▸ **PROBLEM DESCRIPTION**
Could you copy out all the lines in the material below where the word "Regex" occurs?

((

Lemma all_chars_ext (p q : ascii -> bool) (s : string) :
  (forall c, p c = q c) -> Regex.all_chars p s = Regex.all_chars q s.
Proof. intros E. induction s as [|c s IH]; simpl; [reflexivity | now rewrite E, IH]. Qed.

Lemma source_start_class (c : ascii) :
  Regex.in_class [("a", "z"); ("A", "Z"); ("_", "_")]%char c = Regex.ident_start c.
Proof. destruct c as [[] [] [] [] [] [] [] []]; reflexivity. Qed.

Lemma source_part_class (c : ascii) :
  Regex.in_class [("a", "z"); ("A", "Z"); ("0", "9"); ("_", "_")]%char c = Regex.ident_part c.
Proof. destruct c as [[] [] [] [] [] [] [] []]; reflexivity. Qed.

Lemma spec_start_class (c : ascii) :
  Regex.in_class [("A", "Z"); ("a", "z"); ("_", "_")]%char c = Regex.ident_start c.
Proof. destruct c as [[] [] [] [] [] [] [] []]; reflexivity. Qed.

Lemma spec_part_class (c : ascii) :
  Regex.in_class [("A", "Z"); ("a", "z"); ("0", "9"); ("_", "_")]%char c = Regex.ident_part c.
Proof. destruct c as [[] [] [] [] [] [] [] []]; reflexivity. Qed.

Lemma identifier_re_is_identifier (s : string) :
  Regex.Matches Regex.identifier_re s <-> Regex.is_identifier s = true.
Proof.
  unfold Regex.identifier_re. rewrite Matches_Class_Star.
  destruct s as [|c t]; [simpl; split; [tauto | discriminate]|].
  rewrite source_start_class, (all_chars_ext _ _ t source_part_class).
  cbn [Regex.is_identifier]. rewrite andb_true_iff. tauto.
Qed.

Lemma spec_identifier_re_is_identifier (s : string) :
  Regex.Matches Regex.spec_identifier_re s <-> Regex.is_identifier s = true.
Proof.
  unfold Regex.spec_identifier_re. rewrite Matches_Class_Star.
  destruct s as [|c t]; [simpl; split; [tauto | discriminate]|].
  rewrite spec_start_class, (all_chars_ext _ _ t spec_part_class).
  cbn [Regex.is_identifier]. rewrite andb_true_iff. tauto.
Qed.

))

▸ **FINISHED TASK**
  (forall c, p c = q c) -> Regex.all_chars p s = Regex.all_chars q s.
  Regex.in_class [("a", "z"); ("A", "Z"); ("_", "_")]%char c = Regex.ident_start c.
  Regex.in_class [("a", "z"); ("A", "Z"); ("0", "9"); ("_", "_")]%char c = Regex.ident_part c.
  Regex.in_class [("A", "Z"); ("a", "z"); ("_", "_")]%char c = Regex.ident_start c.
  Regex.in_class [("A", "Z"); ("a", "z"); ("0", "9"); ("_", "_")]%char c = Regex.ident_part c.
  Regex.Matches Regex.identifier_re s <-> Regex.is_identifier s = true.
  unfold Regex.identifier_re. rewrite Matches_Class_Star.
  cbn [Regex.is_identifier]. rewrite andb_true_iff. tauto.
  Regex.Matches Regex.spec_identifier_re s <-> Regex.is_identifier s = true.
  unfold Regex.spec_identifier_re. rewrite Matches_Class_Star.
  cbn [Regex.is_identifier]. rewrite andb_true_iff. tauto.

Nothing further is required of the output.